(* ===== verification/PagerFile.v ===== *)
(** * PagerFile: what the pager's file operations leave of the pages of a file

    Header writes touch the two slots only; a vectored write of whole pages stores
    each of them and leaves the other pages as they are; sealing and opening of the
    pages of one file. *)

From S2P Require Import Prelude Keys Errors PageFormat Crypto DataPage StructuralHeader Vfs HeaderSlots PageCache Pager.
From Stdlib Require Import ZArith Lia.
From stdpp Require Import base list strings gmap.
From coqutil Require Import Byte.

Local Open Scope Z_scope.
Local Open Scope pagedb_scope.

(** The page [pid] of a file, and that it lies within it. *)
Definition page_at (ps : Z) (c : bytes) (pid : Z) : bytes := sub c (pid * ps) ps.
Definition has_page (ps : Z) (c : bytes) (pid : Z) : Prop := pid * ps + ps <= blen c.
#[global] Instance has_page_dec ps c pid : Decision (has_page ps c pid).
Proof. apply Z.le_dec. Defined.

(** Every page of [c] that satisfies [Q] is as it was. *)
Definition keeps (ps : Z) (Q : Z -> Prop) (c c' : bytes) : Prop :=
  blen c <= blen c' /\ forall pid, 0 <= pid -> Q pid -> has_page ps c pid -> page_at ps c' pid = page_at ps c pid.

Lemma keeps_refl ps Q c : keeps ps Q c c.
Proof. split; [lia|done]. Qed.

Lemma keeps_trans ps Q c1 c2 c3 : keeps ps Q c1 c2 -> keeps ps Q c2 c3 -> keeps ps Q c1 c3.
Proof.
  intros [Hl1 H1] [Hl2 H2]. split; [lia|]. intros pid Hp HQ Hh. rewrite H2; [by apply H1|done|done|].
  unfold has_page in *. lia.
Qed.

Lemma keeps_weaken ps (Q Q' : Z -> Prop) c c' : keeps ps Q c c' -> (forall pid, Q' pid -> Q pid) -> keeps ps Q' c c'.
Proof. intros [Hl H] HQ. split; [done|]. auto. Qed.

Lemma write_keeps ps Q c o b :
  0 <= o -> 0 < ps -> (forall pid, 0 <= pid -> Q pid -> pid * ps + ps <= o \/ o + blen b <= pid * ps) ->
  keeps ps Q c (write_contents c o b).
Proof.
  intros Ho Hps Hd. split; [rewrite blen_write_contents by done; lia|]. intros pid Hp HQ Hh.
  unfold page_at, has_page in *. apply sub_write_contents_other; [done|nia|lia|done|by apply Hd].
Qed.

(** Pages written at their offsets read back; every other page is kept. *)
Definition page_reqs (ps : Z) (ws : list (Z * bytes)) : list (Z * bytes) := map (fun w => (w.1 * ps, w.2)) ws.

Lemma page_reqs_ok ps ws :
  0 < ps -> NoDup ws.*1 -> Forall (fun w => 0 <= w.1 /\ w.1 * ps + ps <= U64_MAX /\ blen w.2 = ps) ws ->
  Forall (fun '(o, b) => 0 <= o /\ o + blen b <= U64_MAX) (page_reqs ps ws) /\ disjoint_reqs (page_reqs ps ws).
Proof.
  intros Hps Hnd Hws. split.
  - apply Forall_forall. intros [o b] ([pid w] & [= -> ->] & Hin)%list_elem_of_fmap.
    rewrite Forall_forall in Hws. destruct (Hws _ Hin) as (H0 & H1 & H2). simpl in *. nia.
  - intros i j a b Hij Ha Hb. unfold page_reqs in *. rewrite list_lookup_fmap in Ha, Hb.
    destruct (ws !! i) as [x|] eqn:Hi; [|done]. destruct (ws !! j) as [y|] eqn:Hj; [|done].
    injection Ha as <-. injection Hb as <-. cbn [fst snd].
    pose proof (Forall_lookup_1 _ _ _ _ Hws Hi) as (_ & _ & ->). pose proof (Forall_lookup_1 _ _ _ _ Hws Hj) as (_ & _ & ->).
    assert (x.1 <> y.1) as Hne.
    { intros He. apply Hij. eapply (NoDup_lookup _ _ _ x.1 Hnd); rewrite list_lookup_fmap; [by rewrite Hi|by rewrite Hj, He]. }
    nia.
Qed.

Lemma write_pages ps ws c :
  0 < ps -> NoDup ws.*1 -> Forall (fun w => 0 <= w.1 /\ blen w.2 = ps) ws ->
  let c' := foldl (fun c '(o, b) => write_contents c o b) c (page_reqs ps ws) in
  keeps ps (fun pid => ~ (pid ∈ ws.*1)) c c' /\
  forall pid w, (pid, w) ∈ ws -> has_page ps c' pid /\ page_at ps c' pid = w.
Proof.
  intros Hps. revert c. induction ws as [|[p w] ws IH]; intros c Hnd Hws; cbn zeta.
  { split; [apply keeps_refl|]. intros pid w []%elem_of_nil. }
  apply NoDup_cons in Hnd as [Hni Hnd]. apply Forall_cons in Hws as [[Hp Hw] Hws]. simpl in Hp, Hw. cbn [page_reqs map foldl fst snd].
  fold (page_reqs ps ws). set (c1 := write_contents c (p * ps) w). destruct (IH c1 Hnd Hws) as [[Hl Hk] Hin]. split.
  - apply keeps_trans with c1.
    + apply write_keeps; [nia|done|]. intros pid Hpid Hne. rewrite fmap_cons, elem_of_cons in Hne. simpl in Hne. rewrite Hw.
      assert (pid <> p) by (intros ->; apply Hne; by left). nia.
    + eapply keeps_weaken; [split; [exact Hl|exact Hk]|]. cbn beta. intros pid Hne Hx. apply Hne. rewrite fmap_cons, elem_of_cons. by right.
  - assert (has_page ps c1 p /\ page_at ps c1 p = w) as [Hh1 Hp1].
    { unfold has_page, page_at, c1. split; [rewrite blen_write_contents by nia; lia|].
      pose proof (sub_write_contents_same c (p * ps) w) as Hs. rewrite Hw in Hs. apply Hs. nia. }
    intros pid w' [[= -> ->]|Hi]%elem_of_cons; [|by apply Hin]. unfold has_page in *. split; [lia|]. by rewrite Hk.
Qed.

(** ** Header writes *)

Section header.
Context `{PrimitivesSpec} {F : Type} `{VfsFileSpec F}.

Definition past_header (pid : Z) : Prop := 2 <= pid.

Lemma commit_header_keeps (f f' : F) hk h cur ps r :
  usable f -> 4096 <= ps <= 65536 -> main_header_ok h ->
  commit_header f (Ok tt) hk h cur ps = (f', r) ->
  usable f' /\ keeps ps past_header (contents f) (contents f') /\ r <> Panic.
Proof.
  intros Hu Hps Hok. unfold commit_header.
  destruct (validate_page_size_log2 (page_size_log2 h)) as [ps'|e|] eqn:Hv.
  2-3: unfold encode_main_db_header; rewrite Hv; intros [= <- <-]; try (by (split; [done|split; [apply keeps_refl|done]])).
  2: { exfalso. revert Hv. unfold validate_page_size_log2. by case_match. }
  destruct (decide (ps' = ps)) as [->|Hne].
  2: { unfold encode_main_db_header. rewrite Hv. cbn [mbind]. rewrite (proj2 (Z.eqb_neq _ _)) by done. cbn [negb].
       intros [= <- <-]. split; [done|]. split; [apply keeps_refl|done]. }
  rewrite (encode_main_db_header_eq h hk ps Hok Hv). set (b := _ ++ _).
  assert (blen b = ps) as Hb.
  { destruct (encode_main_authentic h hk ps b Hok) as ((Hb & _) & _); [|done]. by rewrite (encode_main_db_header_eq h hk ps Hok Hv). }
  rewrite slot_off_sat by done.
  assert (0 <= slot_off ps (other cur) <= 65536) as Hoff by (unfold slot_off; destruct cur; cbn; lia).
  destruct (write_all_at_spec f (slot_off ps (other cur)) b) as (f1 & -> & Hu1 & Hc1); [done|lia|unfold U64_MAX; lia| |].
  { intros Hn. rewrite Hn in Hb. change (blen []) with 0 in Hb. lia. }
  destruct (sync_spec f1 Hu1) as (f2 & -> & Hu2 & Hc2). intros [= <- <-]. split; [done|]. split; [|done].
  rewrite Hc2, Hc1. apply write_keeps; [lia|lia|]. unfold past_header. intros pid _ Hp. right. rewrite Hb.
  unfold slot_off in *. destruct cur; cbn in *; nia.
Qed.
Lemma read_header_slot_total (f : F) ps s :
  usable f -> 4096 <= ps <= 65536 ->
  exists buf, read_header_slot f (slot_off ps s) (zeros ps) = (buf, Ok tt) /\ blen buf = ps.
Proof.
  intros Hu Hps. unfold read_header_slot. assert (blen (zeros ps) = ps) as Hz by (apply blen_zeros; lia).
  assert (0 <= slot_off ps s <= 65536) as Hoff by (unfold slot_off; destruct s; cbn; lia).
  destruct (Z.le_gt_cases (slot_off ps s + ps) (blen (contents f))) as [Hl|Hl].
  - rewrite read_exact_at_ok by (rewrite ?Hz; (done || unfold U64_MAX; lia)). eexists. split; [done|].
    rewrite Hz. apply blen_sub; lia.
  - rewrite read_exact_at_short; [|done|lia|rewrite Hz; unfold U64_MAX; lia|rewrite Hz; lia|intros Hn; rewrite Hn in Hz; change (blen []) with 0 in Hz; lia].
    eexists. split; [done|]. pose proof (blen_nonneg (contents f)). rewrite blen_app, blen_drop by (rewrite ?Hz; lia). rewrite Hz.
    destruct (Z.le_gt_cases (slot_off ps s) (blen (contents f))) as [Hle|Hle].
    + rewrite blen_sub by lia. lia.
    + replace (Z.max 0 (blen (contents f) - slot_off ps s)) with 0 by lia. unfold sub. change (Z.to_nat 0) with 0%nat. rewrite take_0. change (blen []) with 0. lia.
Qed.

Lemma decode_header_no_panic b hk ps : blen b = ps -> 4096 <= ps -> decode_main_db_header b hk ps <> Panic.
Proof.
  intros Hb Hps. assert (authenticate_main_db_header b hk ps <> Panic) as Ha.
  { unfold authenticate_main_db_header, MAIN_FIELDS_END, MAC_LEN. rewrite Hb, Z.eqb_refl. cbn [negb orb].
    rewrite (proj2 (Z.ltb_ge _ _)) by lia. rewrite !slice_ok by lia. rewrite u16_le_ok by lia. by repeat case_match. }
  unfold decode_main_db_header. destruct (authenticate_main_db_header b hk ps); [|done|done].
  rewrite u16_le_ok, !u8_at_ok, u32_le_ok, !arr16_ok, !u64_le_ok by lia. cbn. by repeat case_match.
Qed.

Lemma refresh_anchor_keeps (f f' : F) hk cursor anchor ps r :
  usable f -> 4096 <= ps <= 65536 -> is_u64 anchor -> 0 <= hc_seq cursor ->
  refresh_anchor f (Ok tt) hk cursor anchor ps = (f', r) ->
  usable f' /\ keeps ps past_header (contents f) (contents f') /\ r <> Panic /\ (forall c, r = Ok c -> 0 <= hc_seq c).
Proof.
  intros Hu Hps Han Hseq. unfold refresh_anchor. rewrite slot_off_sat by done.
  destruct (read_header_slot_total f ps (hc_slot cursor) Hu Hps) as (buf & -> & Hb).
  pose proof (decode_header_no_panic buf hk ps Hb ltac:(lia)) as Hnp.
  destruct (decode_main_db_header buf hk ps) as [h|e|] eqn:Hd; [|intros [= <- <-]; split; [done|]; split; [apply keeps_refl|done]|done].
  apply decode_main_db_header_spec in Hd as (_ & _ & ->).
  case_match; [intros [= <- <-]; split; [done|]; split; [apply keeps_refl|done]|].
  unfold next_seq, checked_add. destruct (Z.leb_spec (hc_seq cursor + 1) USIZE_MAX) as [Hs|Hs]; cbn [ok_or].
  2: { intros [= <- <-]. split; [done|]. split; [apply keeps_refl|done]. }
  destruct (commit_header _ _ _ _ _ _) as [f1 r1] eqn:Hc. intros Hr.
  apply commit_header_keeps in Hc as (Hu1 & Hk1 & Hnp1); [|done|done|].
  - destruct r1 as [slot|e|]; injection Hr as <- <-; split_and!; try done. intros c [= <-]. cbn. lia.
  - pose proof (main_fields_of_ok buf ltac:(lia)) as Hok. unfold main_header_ok, set_anchor_seq in *. cbn in *.
    unfold USIZE_MAX, U64_MAX in *. destruct_and!. split_and!; (done || lia).
Qed.
End header.

(** ** Pages at rest *)

Section sealed.
Context `{PrimitivesSpec}.
Context (keys : EpochKeyring) (fid : bytes) (realm : RealmId).

Definition main_aad (id : CipherId.t) (k : PageKind.t) (e pid : Z) : AadFields :=
  mkAadFields (CipherId.as_byte id) (PageKind.as_byte k) e pid realm MAIN_DB_SEGMENT_ID.

(** The bytes of page [pid] open, under the key their envelope names, to the kind
    and body [x]. *)
Definition opens_to (pid : Z) (page : bytes) (x : PageKind.t * bytes) : Prop :=
  exists id e mk c aad opened,
    extract_page_header_ids page = Ok (id, e) /\ keys !! (e, CipherId.as_byte id) = Some mk /\
    derive_cipher id mk realm fid = Ok c /\ cipher_id c = id /\ is_u64 e /\
    aad_from_fields (main_aad id x.1 e pid) = Ok aad /\
    extract_page_kind page = Ok x.1 /\ open_data_page page aad c = Ok (opened, x.1) /\
    page_body opened = Ok x.2 /\ blen opened = blen page.

Lemma main_aad_ok id k e pid : is_u64 e -> is_u64 pid -> blen realm = 16 -> aad_fields_ok (main_aad id k e pid).
Proof.
  intros He Hp Hr. unfold aad_fields_ok, main_aad. cbn. split; [apply CipherId.cipher_as_byte_u8|]. split; [apply PageKind.as_byte_u8|]. done.
Qed.

Lemma envelope_ids cid kind flags epoch nonce ct tag :
  blen flags = 2 -> is_u64 epoch -> blen nonce = 12 -> blen tag = 16 -> 1 <= blen ct ->
  extract_page_header_ids (envelope cid kind flags (le64 epoch) nonce ct tag) =
    let! id := CipherId.from_byte (u8_of cid) in Ok (id, epoch).
Proof.
  intros Hf He Hn Ht Hct. pose proof (blen_le64 epoch).
  destruct (envelope_fields cid kind flags (le64 epoch) nonce ct tag) as (F0 & _ & _ & Fe & _); [done..|].
  unfold extract_page_header_ids, ENVELOPE_OVERHEAD, ENVELOPE_HEADER_LEN, TAG_LEN, OFF_CIPHER_ID, OFF_MK_EPOCH.
  rewrite blen_envelope by done. rewrite (proj2 (Z.ltb_ge _ _)) by lia. rewrite (byte_at_sub _ 0 cid) by (done || lia).
  destruct (CipherId.from_byte _); [|done..]. rewrite slice_ok by (rewrite ?blen_envelope by done; lia).
  change (4 + 8 - 4) with 8. by rewrite Fe, of_le64.
Qed.

(** What a flush seals opens again. *)
Lemma seal_opens wire kind epoch nonce aad c mk id pid body w :
  blen realm = 16 -> is_u64 epoch -> is_u64 pid -> blen nonce = 12 -> 1 <= blen body ->
  blen wire = blen body + 40 -> sub wire 24 (blen body) = body ->
  keys !! (epoch, CipherId.as_byte id) = Some mk -> derive_cipher id mk realm fid = Ok c -> cipher_id c = id ->
  aad_from_fields (main_aad id kind epoch pid) = Ok aad ->
  seal_data_page wire kind 0 epoch nonce aad c = Ok w ->
  blen w = blen wire /\ opens_to pid w (kind, body).
Proof.
  intros Hr He Hp Hn Hb Hl Hs Hk Hc Hid Ha. rewrite (seal_data_page_eq wire kind 0 epoch nonce aad c body) by done.
  destruct (encrypt c nonce aad body) as [[ct tag]|e|] eqn:E; [|done..]. apply decrypt_encrypt in E as (Hct & Htag & Hdec).
  intros [= <-]. pose proof (blen_le16 0). pose proof (blen_le64 epoch). rewrite blen_envelope by done. split; [lia|].
  pose proof (main_aad_ok id kind epoch pid He Hp Hr) as Hok. destruct (aad_kind _ _ Hok Ha) as [Hal Hak]. unfold AAD_LEN in Hal.
  exists id, epoch, mk, c, aad, (envelope (to_u8 (CipherId.as_byte (cipher_id c))) (to_u8 (PageKind.as_byte kind)) (le16 0) (le64 epoch) nonce body tag).
  rewrite envelope_ids, envelope_kind, envelope_body, open_envelope, !blen_envelope by (done || lia).
  rewrite !u8_to_u8 by (apply PageKind.as_byte_u8 || apply CipherId.cipher_as_byte_u8).
  rewrite CipherId.cipher_from_as_byte, PageKind.from_as_byte, Hid. split_and!; try done; try lia.
  rewrite bool_decide_true by done. cbn [negb]. rewrite Hak. rewrite bool_decide_true by done. cbn [negb]. by rewrite Hdec.
Qed.

(** A page does not open under another kind. *)
Lemma opens_only page k k0 id e aad c :
  2 <= blen aad -> sub aad 1 1 = [to_u8 (PageKind.as_byte k)] -> extract_page_header_ids page = Ok (id, e) -> cipher_id c = id ->
  extract_page_kind page = Ok k0 -> k <> k0 -> open_data_page page aad c = Err ChecksumFailure.
Proof.
  intros Ha Hak Hids Hid Hk Hne. unfold extract_page_header_ids in Hids.
  destruct (Z.ltb_spec (blen page) (ENVELOPE_OVERHEAD + 1)) as [|Hl]; [done|].
  destruct (envelope_split page Hl) as (cid & kb & Hc0 & Hk0 & Hpage). unfold ENVELOPE_OVERHEAD, ENVELOPE_HEADER_LEN, TAG_LEN in *.
  assert (forall o n, 0 <= o -> 0 <= n -> o + n <= blen page -> blen (sub page o n) = n) as Hsub by (intros; by apply blen_sub).
  revert Hids. unfold OFF_CIPHER_ID. rewrite (byte_at_sub _ 0 cid) by (done || lia).
  destruct (CipherId.from_byte (u8_of cid)) as [id'| |] eqn:Hcid; [|done..]. rewrite slice_ok by (unfold OFF_MK_EPOCH; lia).
  cbn. intros [= -> _]. revert Hk. unfold extract_page_kind, OFF_PAGE_KIND. rewrite (proj2 (Z.leb_gt _ _)) by lia.
  rewrite (byte_at_sub _ 1 kb) by (done || lia). cbn. intros Hk. rewrite Hpage, open_envelope by (rewrite ?Hsub; lia).
  rewrite Hcid. cbn. rewrite Hk. cbn. rewrite bool_decide_true by done. cbn [negb]. rewrite Hak.
  rewrite bool_decide_false; [done|]. intros [= He]. apply PageKind.from_byte_inv in Hk. rewrite <- He in Hk.
  rewrite u8_to_u8 in Hk by apply PageKind.as_byte_u8. apply Hne. by destruct k, k0.
Qed.
End sealed.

------

EXERCISE AIM: Reply with nothing but a number: how many lines of the entries above contain the string "PagerFile"?

THE ANSWER: 2